▸ What to do: From the first record to the last, write out each one exactly.

▸ Raw data:
(** Evaluation of the first events of a connection. *)
Ltac start_eval :=
  cbv beta iota zeta delta
    [new connect onTcpConnected refused handleErrorResponse
     emitAuthenticationError emitError runError socketWrite on_sock
     with_sock with_buffer with_keys with_state with_readyForQuery
     with_currentQuery with_scram with_queries with_connecting with_draws
     write set_onReady set_onError set_onAuthError settle from_option
     fmap option_fmap option_map
     host port database user password sock buffer processId secretKey
     encoding state readyForQuery currentQuery scram queries connecting
     draws written onReady onError onAuthError removeFirst
     readyListener_eqb errorListener_eqb fold_left].

Section WithProviders.
Variable NFKC : string -> string.
Variable md5hex : Buffer -> string.
Variable randomBytes : nat -> Buffer.

(** X17.  Messages of a type the client does not act upon
    (NoticeResponse, ParameterStatus, NoData, any unknown type) leave no
    trace: a chunk of whole messages has the same effect on the
    connection as the chunk without them. *)
Theorem dropped_messages_leave_no_trace (ms : list message) (c : conn) :
  buffer c = [] -> Forall wellFormed ms ->
  onSocketData NFKC md5hex randomBytes (stream ms) c
  = onSocketData NFKC md5hex randomBytes (stream (List.filter relevant ms)) c.
Proof.
  intros Hb Hms.
  rewrite !onSocketData_stream by (done || by apply wellFormed_filter).
  by rewrite dispatchAll_relevant.
Qed.



(** X20.  The start-up with a clear-text password: [connect()] writes
    the start-up packet once the socket is connected, answers
    AuthenticationCleartextPassword with the password as a terminated
    password packet, keeps the process id and the secret key of
    BackendKeyData, and on ReadyForQuery resolves its promise and leaves
    the connection at rest. *)
Theorem connect_with_password (cfg : config) (pid key : Z) (status : byte) :
  int32 pid -> int32 key ->
  run NFKC md5hex randomBytes (new cfg)
      [Connect; TcpConnected; Data (stream passwordRequest);
       Data (stream (welcome pid key status))]
  = Some (established cfg pid key)
  /\ idle (established cfg pid key).
Proof.
  intros Hpid Hkey. split.
  2:{ unfold idle, established. cbn [readyForQuery currentQuery buffer sock].
      repeat split. eexists. split; [reflexivity|]. by split. }
  set (c1 := connect (new cfg)).
  set (c2 := onTcpConnected c1).
  set (c3 := with_buffer []
               (socketWrite (createPasswordPacket (password c2) true) c2)).
  assert (E1 : step NFKC md5hex randomBytes (new cfg) Connect = Some c1)
    by reflexivity.
  assert (E2 : step NFKC md5hex randomBytes c1 TcpConnected = Some c2)
    by reflexivity.
  assert (E3 : step NFKC md5hex randomBytes c2 (Data (stream passwordRequest))
               = Some c3).
  { change (step NFKC md5hex randomBytes c2 (Data (stream passwordRequest)))
      with (onSocketData NFKC md5hex randomBytes (stream passwordRequest) c2).
    rewrite onSocketData_stream; [|reflexivity|].
    2:{ constructor; [by apply small_wellFormed|constructor]. }
    unfold passwordRequest. cbn [map dispatchAll].
    unfold frameOf. cbn [fst snd].
    rewrite processMessage_R. unfold handleAuthenticationMessage.
    change (len (int32BE 3) <? 4) with false.
    rewrite (readInt32BE_at (int32BE 3) [] [] 3 0) by done.
    rewrite bind_Some. reflexivity. }
  assert (E4 : step NFKC md5hex randomBytes c3
                    (Data (stream (welcome pid key status)))
               = Some (established cfg pid key)).
  { change (step NFKC md5hex randomBytes c3
                 (Data (stream (welcome pid key status))))
      with (onSocketData NFKC md5hex randomBytes
              (stream (welcome pid key status)) c3).
    rewrite onSocketData_stream; [|reflexivity|].
    2:{ unfold welcome.
        do 3 (constructor;
              [apply small_wellFormed;
               rewrite ?len_app, ?len_int32BE; done|]).
        constructor. }
    unfold welcome. cbn [map dispatchAll]. unfold frameOf. cbn [fst snd].
    rewrite processMessage_R. unfold handleAuthenticationMessage.
    change (len (int32BE 0) <? 4) with false.
    rewrite (readInt32BE_at (int32BE 0) [] [] 0 0) by done.
    rewrite bind_Some. change (0 =? 0) with true. cbv iota.
    rewrite bind_Some.
    rewrite processMessage_K. unfold handleBackendKeyData.
    rewrite len_app, !len_int32BE. change (8 <=? 4 + 4) with true.
    rewrite (readInt32BE_at _ [] (int32BE key) pid 0) by done.
    rewrite (readInt32BE_at _ (int32BE pid) [] key 4)
      by (done || by rewrite app_nil_r).
    rewrite !bind_Some.
    rewrite processMessage_Z, !bind_Some. reflexivity. }
  cbn [run]. rewrite E1, bind_Some, E2, bind_Some, E3, bind_Some, E4.
  reflexivity.
Qed.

▸ Task answer:
(** Evaluation of the first events of a connection. *)
Ltac start_eval :=
  cbv beta iota zeta delta
    [new connect onTcpConnected refused handleErrorResponse
     emitAuthenticationError emitError runError socketWrite on_sock
     with_sock with_buffer with_keys with_state with_readyForQuery
     with_currentQuery with_scram with_queries with_connecting with_draws
     write set_onReady set_onError set_onAuthError settle from_option
     fmap option_fmap option_map
     host port database user password sock buffer processId secretKey
     encoding state readyForQuery currentQuery scram queries connecting
     draws written onReady onError onAuthError removeFirst
     readyListener_eqb errorListener_eqb fold_left].

Section WithProviders.
Variable NFKC : string -> string.
Variable md5hex : Buffer -> string.
Variable randomBytes : nat -> Buffer.

(** X17.  Messages of a type the client does not act upon
    (NoticeResponse, ParameterStatus, NoData, any unknown type) leave no
    trace: a chunk of whole messages has the same effect on the
    connection as the chunk without them. *)
Theorem dropped_messages_leave_no_trace (ms : list message) (c : conn) :
  buffer c = [] -> Forall wellFormed ms ->
  onSocketData NFKC md5hex randomBytes (stream ms) c
  = onSocketData NFKC md5hex randomBytes (stream (List.filter relevant ms)) c.
Proof.
  intros Hb Hms.
  rewrite !onSocketData_stream by (done || by apply wellFormed_filter).
  by rewrite dispatchAll_relevant.
Qed.



(** X20.  The start-up with a clear-text password: [connect()] writes
    the start-up packet once the socket is connected, answers
    AuthenticationCleartextPassword with the password as a terminated
    password packet, keeps the process id and the secret key of
    BackendKeyData, and on ReadyForQuery resolves its promise and leaves
    the connection at rest. *)
Theorem connect_with_password (cfg : config) (pid key : Z) (status : byte) :
  int32 pid -> int32 key ->
  run NFKC md5hex randomBytes (new cfg)
      [Connect; TcpConnected; Data (stream passwordRequest);
       Data (stream (welcome pid key status))]
  = Some (established cfg pid key)
  /\ idle (established cfg pid key).
Proof.
  intros Hpid Hkey. split.
  2:{ unfold idle, established. cbn [readyForQuery currentQuery buffer sock].
      repeat split. eexists. split; [reflexivity|]. by split. }
  set (c1 := connect (new cfg)).
  set (c2 := onTcpConnected c1).
  set (c3 := with_buffer []
               (socketWrite (createPasswordPacket (password c2) true) c2)).
  assert (E1 : step NFKC md5hex randomBytes (new cfg) Connect = Some c1)
    by reflexivity.
  assert (E2 : step NFKC md5hex randomBytes c1 TcpConnected = Some c2)
    by reflexivity.
  assert (E3 : step NFKC md5hex randomBytes c2 (Data (stream passwordRequest))
               = Some c3).
  { change (step NFKC md5hex randomBytes c2 (Data (stream passwordRequest)))
      with (onSocketData NFKC md5hex randomBytes (stream passwordRequest) c2).
    rewrite onSocketData_stream; [|reflexivity|].
    2:{ constructor; [by apply small_wellFormed|constructor]. }
    unfold passwordRequest. cbn [map dispatchAll].
    unfold frameOf. cbn [fst snd].
    rewrite processMessage_R. unfold handleAuthenticationMessage.
    change (len (int32BE 3) <? 4) with false.
    rewrite (readInt32BE_at (int32BE 3) [] [] 3 0) by done.
    rewrite bind_Some. reflexivity. }
  assert (E4 : step NFKC md5hex randomBytes c3
                    (Data (stream (welcome pid key status)))
               = Some (established cfg pid key)).
  { change (step NFKC md5hex randomBytes c3
                 (Data (stream (welcome pid key status))))
      with (onSocketData NFKC md5hex randomBytes
              (stream (welcome pid key status)) c3).
    rewrite onSocketData_stream; [|reflexivity|].
    2:{ unfold welcome.
        do 3 (constructor;
              [apply small_wellFormed;
               rewrite ?len_app, ?len_int32BE; done|]).
        constructor. }
    unfold welcome. cbn [map dispatchAll]. unfold frameOf. cbn [fst snd].
    rewrite processMessage_R. unfold handleAuthenticationMessage.
    change (len (int32BE 0) <? 4) with false.
    rewrite (readInt32BE_at (int32BE 0) [] [] 0 0) by done.
    rewrite bind_Some. change (0 =? 0) with true. cbv iota.
    rewrite bind_Some.
    rewrite processMessage_K. unfold handleBackendKeyData.
    rewrite len_app, !len_int32BE. change (8 <=? 4 + 4) with true.
    rewrite (readInt32BE_at _ [] (int32BE key) pid 0) by done.
    rewrite (readInt32BE_at _ (int32BE pid) [] key 4)
      by (done || by rewrite app_nil_r).
    rewrite !bind_Some.
    rewrite processMessage_Z, !bind_Some. reflexivity. }
  cbn [run]. rewrite E1, bind_Some, E2, bind_Some, E3, bind_Some, E4.
  reflexivity.
Qed.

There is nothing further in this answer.